**PROVIDED MATERIAL:**
[Start of section]
Lemma SFcompare_Gt_leb x y : SFcompare x y = Some Gt -> SFleb y x = true.
Proof. intros E. unfold SFleb. by rewrite SFcompare_antisym, E. Qed.

Lemma SFcompare_not_Gt_leb x y :
  SF_is_nan x = false -> SF_is_nan y = false ->
  SFcompare x y <> Some Gt -> SFleb x y = true.
Proof.
  intros Hx Hy. unfold SFleb.
  by destruct (SFcompare_is_Some x y Hx Hy) as [[] ->].
Qed.

End SpecOrder.

(** ** Facts about the machine integers *)

Lemma i32_add_checked_Some a b :
  - 2 ^ 31 <= a + b <= i32_MAX -> i32_add_checked a b = Some (a + b).
Proof.
  intros [Hlo Hhi]. unfold i32_add_checked.
  apply Z.leb_le in Hlo, Hhi. by rewrite Hlo, Hhi.
Qed.

Lemma i32_add_checked_None a b : i32_MAX < a + b -> i32_add_checked a b = None.
Proof.
  intros Hhi. unfold i32_add_checked. apply Z.leb_gt in Hhi. rewrite Hhi.
  by rewrite andb_false_r.
Qed.

Lemma i32_wrap_small z : - 2 ^ 31 <= z <= i32_MAX -> i32_wrap z = z.
Proof. unfold i32_wrap, i32_MAX. intros Hz. rewrite Z.mod_small; lia. Qed.

Lemma i32_wrap_add_l a b : i32_wrap (i32_wrap a + b) = i32_wrap (a + b).
Proof.
  unfold i32_wrap. f_equal.
  replace ((a + 2 ^ 31) mod 2 ^ 32 - 2 ^ 31 + b + 2 ^ 31)
    with ((a + 2 ^ 31) mod 2 ^ 32 + b) by lia.
  rewrite Zplus_mod_idemp_l. f_equal. lia.
Qed.

Lemma i32_wrap_range z : - 2 ^ 31 <= i32_wrap z <= i32_MAX.
Proof.
  unfold i32_wrap, i32_MAX.
  pose proof (Z.mod_pos_bound (z + 2 ^ 31) (2 ^ 32)). lia.
Qed.

(** ** Facts about [f64] *)

Section F64Facts.
Implicit Types (a b c : float).

Definition f64_is_zero a : bool := SF_is_zero (Prim2SF a).

Lemma f64_is_nan_spec a : f64_is_nan a = SF_is_nan (Prim2SF a).
Proof.
  unfold f64_is_nan, f64_eq. rewrite FloatAxioms.eqb_spec. unfold SFeqb.
  destruct (SF_is_nan (Prim2SF a)) eqn:E.
  - by rewrite SFcompare_nan_l.
  - by rewrite SFcompare_refl.
Qed.

Lemma f64_eq_refl a : f64_is_nan a = false -> f64_eq a a = true.
Proof. unfold f64_is_nan. by destruct (f64_eq a a). Qed.

Lemma f64_eq_sym a b : f64_eq a b = f64_eq b a.
Proof. unfold f64_eq. rewrite !FloatAxioms.eqb_spec. apply SFeqb_sym. Qed.

Lemma f64_eq_trans a b c :
  f64_eq a b = true -> f64_eq b c = true -> f64_eq a c = true.
Proof. unfold f64_eq. rewrite !FloatAxioms.eqb_spec. apply SFeqb_trans. Qed.

(** IEEE equality holds between a number and itself and between the two
    zeros, and nowhere else. *)
Lemma f64_eq_inv a b :
  f64_eq a b = true ->
  (f64_is_zero a = true /\ f64_is_zero b = true) \/
  (a = b /\ f64_is_nan a = false).
Proof.
  unfold f64_eq, f64_is_zero. rewrite FloatAxioms.eqb_spec, f64_is_nan_spec. unfold SFeqb.
  destruct (SFcompare _ _) as [[]|] eqn:E; try done. intros _.
  apply SFcompare_Eq_inv in E as [?|[E ?]]; [by left|right].
  split; [by apply Prim2SF_inj|done].
Qed.

Lemma f64_eq_not_nan_l a b : f64_eq a b = true -> f64_is_nan a = false.
Proof.
  intros H. apply f64_eq_inv in H as [[H _]|[_ H]]; [|done].
  rewrite f64_is_nan_spec. unfold f64_is_zero in H.
  by destruct (Prim2SF a).
Qed.

Lemma f64_eq_not_nan_r a b : f64_eq a b = true -> f64_is_nan b = false.
Proof. rewrite f64_eq_sym. apply f64_eq_not_nan_l. Qed.

Lemma f64_eq_zero_zero a b :
  f64_is_zero a = true -> f64_is_zero b = true -> f64_eq a b = true.
Proof.
  unfold f64_is_zero, f64_eq. intros Ha Hb. rewrite FloatAxioms.eqb_spec. unfold SFeqb.
  by rewrite SFcompare_zero_zero.
Qed.

(** There are two zeros. *)
Lemma f64_is_zero_inv a : f64_is_zero a = true -> a = 0%float \/ a = (-0)%float.
Proof.
  unfold f64_is_zero. intros E. rewrite <- (SF2Prim_Prim2SF a).
  destruct (Prim2SF a) as [[|]| | |]; try done; [by right|by left].
Qed.

Lemma f64_is_infinite_not_nan a : f64_is_infinite a = true -> f64_is_nan a = false.
Proof.
  unfold f64_is_infinite. intros [H|H]%orb_true_iff;
    by apply f64_eq_not_nan_l in H.
Qed.

Lemma f64_is_infinite_spec a :
  f64_is_infinite a = match Prim2SF a with S754_infinity _ => true | _ => false end.
Proof.
  unfold f64_is_infinite, f64_eq. rewrite !FloatAxioms.eqb_spec.
  unfold SFeqb. by destruct (Prim2SF a) as [[]|[]| |[] m e].
Qed.

(** *** Order *)

(** [a <= b] of [PartialOrd for f64]. *)
Definition f64_le a b : bool := PrimFloat.leb a b.

Lemma f64_partial_cmp_spec a b :
  f64_partial_cmp a b =
  match SFcompare (Prim2SF a) (Prim2SF b) with
  | Some Eq => Some Equal
  | Some Lt => Some Less
  | Some Gt => Some Greater
  | None => None
  end.
Proof.
  unfold f64_partial_cmp. rewrite FloatAxioms.compare_spec.
  by destruct (SFcompare _ _) as [[]|].
Qed.

Lemma f64_partial_cmp_None a b :
  f64_partial_cmp a b = None <-> f64_is_nan a = true \/ f64_is_nan b = true.
Proof.
  rewrite f64_partial_cmp_spec, !f64_is_nan_spec. split.
  - destruct (SF_is_nan (Prim2SF a)) eqn:Ea, (SF_is_nan (Prim2SF b)) eqn:Eb; auto.
    by destruct (SFcompare_is_Some _ _ Ea Eb) as [[] ->].
  - intros [E|E]; [by rewrite SFcompare_nan_l|by rewrite SFcompare_nan_r].
Qed.

Lemma f64_le_refl a : f64_is_nan a = false -> f64_le a a = true.
Proof.
  unfold f64_le. rewrite FloatAxioms.leb_spec, f64_is_nan_spec. apply SFleb_refl.
Qed.

Lemma f64_le_trans a b c :
  f64_le a b = true -> f64_le b c = true -> f64_le a c = true.
Proof. unfold f64_le. rewrite !FloatAxioms.leb_spec. apply SFleb_trans. Qed.

Lemma f64_le_total a b :
  f64_is_nan a = false -> f64_is_nan b = false ->
  f64_le a b = true \/ f64_le b a = true.
Proof.
  unfold f64_le. rewrite !FloatAxioms.leb_spec, !f64_is_nan_spec. apply SFleb_total.
Qed.

Lemma f64_partial_cmp_Greater_le a b :
  f64_partial_cmp a b = Some Greater -> f64_le b a = true.
Proof.
  rewrite f64_partial_cmp_spec. unfold f64_le. rewrite FloatAxioms.leb_spec. intros E.
  apply SFcompare_Gt_leb. by destruct (SFcompare _ _) as [[]|].
Qed.

Lemma f64_partial_cmp_not_Greater_le a b :
  f64_is_nan a = false -> f64_is_nan b = false ->
  f64_partial_cmp a b <> Some Greater -> f64_le a b = true.
Proof.
  rewrite f64_partial_cmp_spec, !f64_is_nan_spec. unfold f64_le.
  rewrite FloatAxioms.leb_spec. intros Ha Hb E. apply SFcompare_not_Gt_leb; [done..|].
  by destruct (SFcompare _ _) as [[]|].
Qed.

End F64Facts.

(** ** The bits of a float *)

(** The powers of two of the encoding, as numerals for [lia]. *)
Ltac pow2_numerals :=
  unfold u64 in *;
  change (2 ^ 64) with 18446744073709551616 in *;
  change (2 ^ 63) with 9223372036854775808 in *;
  change (2 ^ 53) with 9007199254740992 in *;
  change (2 ^ 52) with 4503599627370496 in *;
  change (2 ^ 11) with 2048 in *.

Section Bits.
Implicit Types (w e f : Z) (m : positive) (s : bool).

(** *** The mantissas of binary64 *)

Lemma digits2_pos_bounds m :
  2 ^ (Z.pos (digits2_pos m) - 1) <= Z.pos m < 2 ^ Z.pos (digits2_pos m).
Proof.
  induction m as [m IH|m IH|]; simpl digits2_pos; [| |done].
  all: rewrite Pos2Z.inj_succ, Z.pow_succ_r by lia.
  all: replace (Z.succ (Z.pos (digits2_pos m)) - 1)
         with (Z.succ (Z.pos (digits2_pos m) - 1)) by lia.
  all: rewrite Z.pow_succ_r by lia; lia.
Qed.

Lemma digits2_pos_le m n : 0 <= n -> Z.pos m < 2 ^ n -> Z.pos (digits2_pos m) <= n.
Proof.
  intros Hn Hm. destruct (Z.le_gt_cases (Z.pos (digits2_pos m)) n) as [|Hgt]; [done|].
  pose proof (digits2_pos_bounds m) as [Hlo _].
  pose proof (Z.pow_le_mono_r 2 n (Z.pos (digits2_pos m) - 1)). lia.
Qed.

Lemma digits2_pos_ge m n : 0 <= n -> 2 ^ n <= Z.pos m -> n < Z.pos (digits2_pos m).
Proof.
  intros Hn Hm. destruct (Z.lt_ge_cases n (Z.pos (digits2_pos m))) as [|Hge]; [done|].
  pose proof (digits2_pos_bounds m) as [_ Hhi].
  pose proof (Z.pow_le_mono_r 2 (Z.pos (digits2_pos m)) n). lia.
Qed.

Lemma bounded_subnormal m : Z.pos m < 2 ^ 52 -> bounded 53 1024 m (-1074) = true.
Proof.
  intros Hm. pose proof (digits2_pos_le m 52).
  unfold bounded, canonical_mantissa, fexp, emin. apply andb_true_intro.
  split; [|done]. apply Z.eqb_eq. lia.
Qed.

Lemma bounded_normal m e :
  2 ^ 52 <= Z.pos m < 2 ^ 53 -> -1074 <= e <= 971 -> bounded 53 1024 m e = true.
Proof.
  intros [Hlo Hhi] He. pose proof (digits2_pos_le m 53). pose proof (digits2_pos_ge m 52).
  unfold bounded, canonical_mantissa, fexp, emin. apply andb_true_intro.
  split; [apply Z.eqb_eq|apply Z.leb_le]; lia.
Qed.

(** The finite floats of binary64 are the subnormal and the normal
    ones. *)
Lemma bounded_inv m e :
  bounded 53 1024 m e = true ->
  (Z.pos m < 2 ^ 52 /\ e = -1074) \/
  (2 ^ 52 <= Z.pos m < 2 ^ 53 /\ -1074 <= e <= 971).
Proof.
  unfold bounded, canonical_mantissa, fexp, emin.
  intros [Hc%Z.eqb_eq He%Z.leb_le]%andb_prop.
  pose proof (digits2_pos_bounds m) as [Hlo Hhi].
  destruct (Z.lt_ge_cases (Z.pos m) (2 ^ 52)) as [Hm|Hm].
  - left. pose proof (digits2_pos_le m 52). lia.
  - right. pose proof (digits2_pos_ge m 52).
    assert (Z.pos (digits2_pos m) = 53) as Hd by lia. rewrite Hd in Hhi. lia.
Qed.

(** *** The fields of a pattern *)

Lemma bits_fields w :
  u64 w ->
  w = sign_bit (2 ^ 63 <=? w) + (w / 2 ^ 52) mod 2 ^ 11 * 2 ^ 52 + w mod 2 ^ 52.
Proof.
  intros Hw. unfold sign_bit. destruct (Z.leb_spec (2 ^ 63) w); pow2_numerals;
    Z.div_mod_to_equations; lia.
Qed.

Lemma fields_bits s e f :
  0 <= e < 2 ^ 11 -> 0 <= f < 2 ^ 52 ->
  let w := sign_bit s + e * 2 ^ 52 + f in
  u64 w /\ (2 ^ 63 <=? w) = s /\ (w / 2 ^ 52) mod 2 ^ 11 = e /\ w mod 2 ^ 52 = f.
Proof.
  intros He Hf w. subst w. unfold sign_bit.
  destruct s;
    (split_and!; [|by (apply Z.leb_le || apply Z.leb_gt); pow2_numerals; lia|..]);
    pow2_numerals; Z.div_mod_to_equations; lia.
Qed.

(** [SF_from_bits] in terms of the fields. *)
Definition SF_of_fields s e f : spec_float :=
  if e =? 0 then
    if f =? 0 then S754_zero s else S754_finite s (Z.to_pos f) (-1074)
  else if e =? 2047 then
    if f =? 0 then S754_infinity s else S754_nan
  else S754_finite s (Z.to_pos (f + 2 ^ 52)) (e - 1075).

Lemma SF_from_bits_fields s e f :
  0 <= e < 2 ^ 11 -> 0 <= f < 2 ^ 52 ->
  SF_from_bits (sign_bit s + e * 2 ^ 52 + f) = SF_of_fields s e f.
Proof.
  intros He Hf. destruct (fields_bits s e f He Hf) as (_ & Hs & He' & Hf').
  unfold SF_from_bits. cbv zeta. by rewrite Hs, He', Hf'.
Qed.

(** A pattern and its fields; the cases of [SF_of_fields] are those of
    the exponent and of the fraction. *)
Lemma SF_from_bits_cases w :
  u64 w ->
  exists s e f,
    0 <= e < 2 ^ 11 /\ 0 <= f < 2 ^ 52 /\ w = sign_bit s + e * 2 ^ 52 + f /\
    SF_from_bits w = SF_of_fields s e f /\ is_nan_bits w = (e =? 2047) && negb (f =? 0).
Proof.
  intros Hw. exists (2 ^ 63 <=? w), ((w / 2 ^ 52) mod 2 ^ 11), (w mod 2 ^ 52).
  split_and!; try done; [by apply Z.mod_pos_bound..|by apply bits_fields].
Qed.

Lemma SF_of_fields_valid s e f :
  0 <= e < 2 ^ 11 -> 0 <= f < 2 ^ 52 -> valid_binary (SF_of_fields s e f) = true.
Proof.
  intros He Hf. unfold SF_of_fields.
  destruct (Z.eqb_spec e 0); [|destruct (Z.eqb_spec e 2047)];
    destruct (Z.eqb_spec f 0); try done; simpl valid_binary.
  - apply bounded_subnormal. rewrite Z2Pos.id; lia.
  - apply bounded_normal; [rewrite Z2Pos.id by lia|]; pow2_numerals; lia.
  - apply bounded_normal; [rewrite Z2Pos.id by lia|]; pow2_numerals; lia.
Qed.

Lemma SF_to_bits_of_fields s e f :
  0 <= e < 2 ^ 11 -> 0 <= f < 2 ^ 52 -> (e =? 2047) && negb (f =? 0) = false ->
  SF_to_bits (SF_of_fields s e f) = sign_bit s + e * 2 ^ 52 + f.
Proof.
  intros He Hf. unfold SF_of_fields, SF_to_bits.
  destruct (Z.eqb_spec e 0); [|destruct (Z.eqb_spec e 2047)];
    destruct (Z.eqb_spec f 0); try done; intros _; subst;
    rewrite ?Z2Pos.id by lia; try case_match;
    rewrite ?Z.ltb_lt, ?Z.ltb_ge in *; pow2_numerals; lia.
Qed.

(** *** [from_bits] and [to_bits] *)

Lemma SF_from_bits_valid w : u64 w -> valid_binary (SF_from_bits w) = true.
Proof.
  intros (s & e & f & He & Hf & _ & -> & _)%SF_from_bits_cases.
  by apply SF_of_fields_valid.
Qed.

Lemma Prim2SF_from_bits w : u64 w -> Prim2SF (f64_from_bits w) = SF_from_bits w.
Proof. intros Hw. by apply Prim2SF_SF2Prim, SF_from_bits_valid. Qed.

(** The patterns that denote the NaN. *)
Lemma f64_is_nan_from_bits w : u64 w -> f64_is_nan (f64_from_bits w) = is_nan_bits w.
Proof.
  intros Hw. rewrite f64_is_nan_spec, Prim2SF_from_bits by done.
  destruct (SF_from_bits_cases w Hw) as (s & e & f & He & Hf & _ & -> & ->).
  unfold SF_of_fields.
  destruct (Z.eqb_spec e 0) as [->|_]; [|destruct (Z.eqb_spec e 2047)];
    by destruct (Z.eqb_spec f 0).
Qed.

(** The bits of the float of a pattern that is not a NaN are the
    pattern. *)
Lemma f64_to_bits_from_bits w :
  u64 w -> is_nan_bits w = false -> f64_to_bits (f64_from_bits w) = w.
Proof.
  intros Hw. unfold f64_to_bits. rewrite Prim2SF_from_bits by done.
  destruct (SF_from_bits_cases w Hw) as (s & e & f & He & Hf & Hw' & -> & ->).
  intros Hn. by rewrite SF_to_bits_of_fields.
Qed.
[End of section]
**YOUR ASSIGNMENT:** Look at the material above and copy, word for word, its lines from the first through the one containing "Definition f64_is_zero a".

**ANSWER BOX:**
Lemma SFcompare_Gt_leb x y : SFcompare x y = Some Gt -> SFleb y x = true.
Proof. intros E. unfold SFleb. by rewrite SFcompare_antisym, E. Qed.

Lemma SFcompare_not_Gt_leb x y :
  SF_is_nan x = false -> SF_is_nan y = false ->
  SFcompare x y <> Some Gt -> SFleb x y = true.
Proof.
  intros Hx Hy. unfold SFleb.
  by destruct (SFcompare_is_Some x y Hx Hy) as [[] ->].
Qed.

End SpecOrder.

(** ** Facts about the machine integers *)

Lemma i32_add_checked_Some a b :
  - 2 ^ 31 <= a + b <= i32_MAX -> i32_add_checked a b = Some (a + b).
Proof.
  intros [Hlo Hhi]. unfold i32_add_checked.
  apply Z.leb_le in Hlo, Hhi. by rewrite Hlo, Hhi.
Qed.

Lemma i32_add_checked_None a b : i32_MAX < a + b -> i32_add_checked a b = None.
Proof.
  intros Hhi. unfold i32_add_checked. apply Z.leb_gt in Hhi. rewrite Hhi.
  by rewrite andb_false_r.
Qed.

Lemma i32_wrap_small z : - 2 ^ 31 <= z <= i32_MAX -> i32_wrap z = z.
Proof. unfold i32_wrap, i32_MAX. intros Hz. rewrite Z.mod_small; lia. Qed.

Lemma i32_wrap_add_l a b : i32_wrap (i32_wrap a + b) = i32_wrap (a + b).
Proof.
  unfold i32_wrap. f_equal.
  replace ((a + 2 ^ 31) mod 2 ^ 32 - 2 ^ 31 + b + 2 ^ 31)
    with ((a + 2 ^ 31) mod 2 ^ 32 + b) by lia.
  rewrite Zplus_mod_idemp_l. f_equal. lia.
Qed.

Lemma i32_wrap_range z : - 2 ^ 31 <= i32_wrap z <= i32_MAX.
Proof.
  unfold i32_wrap, i32_MAX.
  pose proof (Z.mod_pos_bound (z + 2 ^ 31) (2 ^ 32)). lia.
Qed.

(** ** Facts about [f64] *)

Section F64Facts.
Implicit Types (a b c : float).

Definition f64_is_zero a : bool := SF_is_zero (Prim2SF a).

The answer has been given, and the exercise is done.